Let’s just say that Patterson’s comments did not help us recontextualize or embolden our work. Because he’s flat-out wrong.

“Doofus” was all one colleague could muster. And really, what more is there to say about a white man who is reckoning with the end of his time. Gone are the days when white men are prioritized only because of their identity rather than, let’s say, actual talent and intellect. That must be painful.

When Donald Trump says, “Make America Great Again,” and when James Patterson says, white men face “another form of racism,” please understand that these white men are saying the same thing. Trump and Patterson were born a year apart and grew up during America’s Golden Era. After galvanizing all its resources toward the war effort, America was able to redirect those post-war resources to meet growing consumer demand for goods and real estate, employing millions of Americans and boosting the middle class.

However, while there were many more jobs available during this period, they weren’t available to all. Only 2% of women and Black men worked in highly skilled jobs that pay better (like engineering), whereas 94% of doctors were white men. Generations of Trumps and Pattersons enjoyed unfettered access to the spoils of being born cis-het and white, while discrimination, unequal education, social norms, and bad laws tripped Black and brown people as they tried to sprint ahead.

Book publishing, as we now know, has been an allegory for the rest of America. During the Golden Era, book publishing faced pressure to create new content as literacy rates climbed and more people went to college. Publishing was forced to expand and corporatize its operations, thus the literary star was born. Publishers realized they couldn’t possibly put an equal amount of effort behind each individual book, so they chose a select few to pour resources, ensuring the success of writers like Tennessee Williams, Truman Capote, Henry Miller, and Jack Kerouac. (There were famous Black writers of this era — James Baldwin, of course — but they were always exceptions. Toni Morrison famously championed Black writers when she worked at Random House starting in the 1960s, but after leaving her post, the publisher went back to its old ways.)
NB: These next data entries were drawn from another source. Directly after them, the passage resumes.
(** The data members of the base class (EnsembleMetric.hh), with their
    in-class initialisers as [EnsembleMetric_default]. *)
Record EnsembleMetric := {
  finalized_ : bool;
  use_additional_output_from_last_mover_ : bool;
  output_mode_ : EnsembleMetricOutputMode;
  output_filename_ : string;
  label_prefix_ : string;
  label_suffix_ : string;
  last_mover_ : option Mover;
  ensemble_generating_protocol_ : option Mover;
  ensemble_generating_protocol_repeats_ : N;
  poses_in_ensemble_ : N;
  n_threads_ : N
}.

Definition EnsembleMetric_default : EnsembleMetric := {|
  finalized_ := false;
  use_additional_output_from_last_mover_ := false;
  output_mode_ := TRACER;
  output_filename_ := EmptyString;
  label_prefix_ := EmptyString;
  label_suffix_ := EmptyString;
  last_mover_ := None;
  ensemble_generating_protocol_ := None;
  ensemble_generating_protocol_repeats_ := 1;
  poses_in_ensemble_ := 0;
  n_threads_ := 1
|}.

(** The object: the base subobject and the data members of
    [CentralTendencyEnsembleMetric] (CentralTendencyEnsembleMetric.hh). *)
Record CentralTendencyEnsembleMetric := {
  base : EnsembleMetric;
  simple_metric_ : option RealMetric;
  values_ : list float;
  mean_ : float;
  median_ : float;
  mode_ : float;
  stderr_ : float;
  stddev_ : float;
  min_ : float;
  max_ : float;
  range_ : float;
  derived_finalized_ : bool
}.

(** Default constructor. *)
Definition CentralTendencyEnsembleMetric_default
  : CentralTendencyEnsembleMetric := {|
  base := EnsembleMetric_default;
  simple_metric_ := None;
  values_ := [];
  mean_ := 0; median_ := 0; mode_ := 0;
  stderr_ := 0; stddev_ := 0;
  min_ := 0; max_ := 0; range_ := 0;
  derived_finalized_ := false
|}.

(** Inline getters. *)
Definition finalized (m : CentralTendencyEnsembleMetric) : bool :=
  finalized_ (base m).

Definition poses_in_ensemble (m : CentralTendencyEnsembleMetric) : N :=
  poses_in_ensemble_ (base m).

(** *** Assignments to single members *)

Definition set_finalized_ (b : bool) (e : EnsembleMetric) : EnsembleMetric := {|
  finalized_ := b;
  use_additional_output_from_last_mover_ := use_additional_output_from_last_mover_ e;
  output_mode_ := output_mode_ e;
  output_filename_ := output_filename_ e;
  label_prefix_ := label_prefix_ e;
  label_suffix_ := label_suffix_ e;
  last_mover_ := last_mover_ e;
  ensemble_generating_protocol_ := ensemble_generating_protocol_ e;
  ensemble_generating_protocol_repeats_ := ensemble_generating_protocol_repeats_ e;
  poses_in_ensemble_ := poses_in_ensemble_ e;
  n_threads_ := n_threads_ e
|}.

Definition set_poses_in_ensemble_ (n : N) (e : EnsembleMetric) : EnsembleMetric := {|
  finalized_ := finalized_ e;
  use_additional_output_from_last_mover_ := use_additional_output_from_last_mover_ e;
  output_mode_ := output_mode_ e;
  output_filename_ := output_filename_ e;
  label_prefix_ := label_prefix_ e;
  label_suffix_ := label_suffix_ e;
  last_mover_ := last_mover_ e;
  ensemble_generating_protocol_ := ensemble_generating_protocol_ e;
  ensemble_generating_protocol_repeats_ := ensemble_generating_protocol_repeats_ e;
  poses_in_ensemble_ := n;
  n_threads_ := n_threads_ e
|}.

Definition set_base (f : EnsembleMetric -> EnsembleMetric)
  (m : CentralTendencyEnsembleMetric) : CentralTendencyEnsembleMetric := {|
  base := f (base m);
  simple_metric_ := simple_metric_ m;
  values_ := values_ m;
  mean_ := mean_ m; median_ := median_ m; mode_ := mode_ m;
  stderr_ := stderr_ m; stddev_ := stddev_ m;
  min_ := min_ m; max_ := max_ m; range_ := range_ m;
  derived_finalized_ := derived_finalized_ m
|}.

Definition set_values_ (v : list float)
  (m : CentralTendencyEnsembleMetric) : CentralTendencyEnsembleMetric := {|
  base := base m;
  simple_metric_ := simple_metric_ m;
  values_ := v;
  mean_ := mean_ m; median_ := median_ m; mode_ := mode_ m;
  stderr_ := stderr_ m; stddev_ := stddev_ m;
  min_ := min_ m; max_ := max_ m; range_ := range_ m;
  derived_finalized_ := derived_finalized_ m
|}.

Definition set_derived_finalized_ (b : bool)
  (m : CentralTendencyEnsembleMetric) : CentralTendencyEnsembleMetric := {|
  base := base m;
  simple_metric_ := simple_metric_ m;
  values_ := values_ m;
  mean_ := mean_ m; median_ := median_ m; mode_ := mode_ m;
  stderr_ := stderr_ m; stddev_ := stddev_ m;
  min_ := min_ m; max_ := max_ m; range_ := range_ m;
  derived_finalized_ := b
|}.

(** The eight statistics, for assigning them together. *)
Record Statistics := {
  s_mean : float;
  s_median : float;
  s_mode : float;
  s_stddev : float;
  s_stderr : float;
  s_min : float;
  s_max : float;
  s_range : float
}.

Definition set_statistics (st : Statistics)
  (m : CentralTendencyEnsembleMetric) : CentralTendencyEnsembleMetric := {|
  base := base m;
  simple_metric_ := simple_metric_ m;
  values_ := values_ m;
  mean_ := s_mean st; median_ := s_median st; mode_ := s_mode st;
  stderr_ := s_stderr st; stddev_ := s_stddev st;
  min_ := s_min st; max_ := s_max st; range_ := s_range st;
  derived_finalized_ := derived_finalized_ m
|}.

Definition statistics_of (m : CentralTendencyEnsembleMetric) : Statistics := {|
  s_mean := mean_ m; s_median := median_ m; s_mode := mode_ m;
  s_stddev := stddev_ m; s_stderr := stderr_ m;
  s_min := min_ m; s_max := max_ m; s_range := range_ m
|}.

(** *** The process as the code sees it *)

(** The object, what has been written to the sinks (oldest first), the MPI
    messages addressed to this process and not yet received (in arrival
    order, each with its source rank), and the messages this process has sent
    (each with its destination rank). *)
Record World := {
  self : CentralTendencyEnsembleMetric;
  output : list Event;
  inbox : list (Z * MPI_payload);
  sent : list (Z * MPI_payload)
}.

(** Member functions: the state threaded through, an exception or a crash
    cutting the rest short. *)
Definition M (A : Type) : Type := World -> Outcome A * World.

Definition ret {A} (a : A) : M A := fun w => (Ok a, w).

Definition bind {A B} (m : M A) (k : A -> M B) : M B :=
  fun w =>
    match m w with
    | (Ok a, w') => k a w'
    | (Throw e, w') => (Throw e, w')
    | (Crash c, w') => (Crash c, w')
    end.

Definition throw {A} (e : Error) : M A := fun w => (Throw e, w).

Definition crash {A} (c : Crash_reason) : M A := fun w => (Crash c, w).

Definition runtime_assert (b : bool) (e : Error) : M unit :=
  if b then ret tt else throw e.

Definition get_self : M CentralTendencyEnsembleMetric :=
  fun w => (Ok (self w), w).

Definition modify (f : CentralTendencyEnsembleMetric -> CentralTendencyEnsembleMetric)
  : M unit :=
  fun w =>
    (Ok tt, {| self := f (self w); output := output w;
               inbox := inbox w; sent := sent w |}).

Definition emit (ev : Event) : M unit :=
  fun w =>
    (Ok tt, {| self := self w; output := output w ++ [ev];
               inbox := inbox w; sent := sent w |}).

(** A call made where no exception may pass (a destructor). *)
Definition noexcept {A} (m : M A) : M A :=
  fun w =>
    match m w with
    | (Throw e, w') => (Crash (Terminate e), w')
    | r => r
    end.

Notation "x <- m ;; k" := (bind m (fun x => k))
  (at level 61, m at next level, right associativity).
Notation "m ;; k" := (bind m (fun _ => k))
  (at level 61, right associativity).

(** ** CentralTendencyEnsembleMetric.cc *)

(** [metric_names_for_class], returned by [real_valued_metric_names()]. *)
Definition real_valued_metric_names : list string :=
  ["mean"; "median"; "mode"; "stddev"; "stderr"; "min"; "max"; "range"]%string.

(** [name()]. *)
Definition name : string := "CentralTendency"%string.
Half a century later and the world has dramatically changed: The internet, cell phones, and social media created an interconnected society where one can quickly and easily expose injustices, from #BlackLivesMatter to #PublishingPaidMe. A Black man and Black woman ascended to the offices of president and vice president, respectively.

So yes, the country is changing, and publishing will continue to add more diverse authors and perspectives to reflect our new society. I am sure that for the Trumps and Pattersons of the world, who have only ever enjoyed their privilege, this change feels unbearable.

But things haven’t changed that much. A diversity audit by Random House (now Penguin Random House) found that three-quarters of authors from 2019 to 2021 were white, and only 6% were Black. A 2020 analysis by the New York Times of English language fiction from 2018 showed that 89% of authors were white, even though white people made up only 60% of the population.

And #PublishingPaidMe, in which authors revealed the advances they received on their books, showed that Black authors still often get paid significantly less than their white peers.

James Patterson is wrong. There is no “racism” against white men in publishing. There’s just an industry that once again has to evolve to meet its new era. The Pattersons of the world will get to witness brilliant and qualified Black men and women create new opportunities of power and advancement for the very populations that have historically been enslaved, humiliated, dehumanized, ignored, raped, plundered, and murdered.

So James Patterson, and white men like him, get to decide: Are you going to evolve to meet our new era?

Because we know what happens to people who refuse to evolve. They become obsolete.

Susette Brooks is an award-winning writer, educator, and communications strategist. She develops diversity, equity, and inclusion strategies for a book publisher and leads a team of soldier-journalists in the New Jersey Army National Guard. She is a former board member for Philadelphia Stories.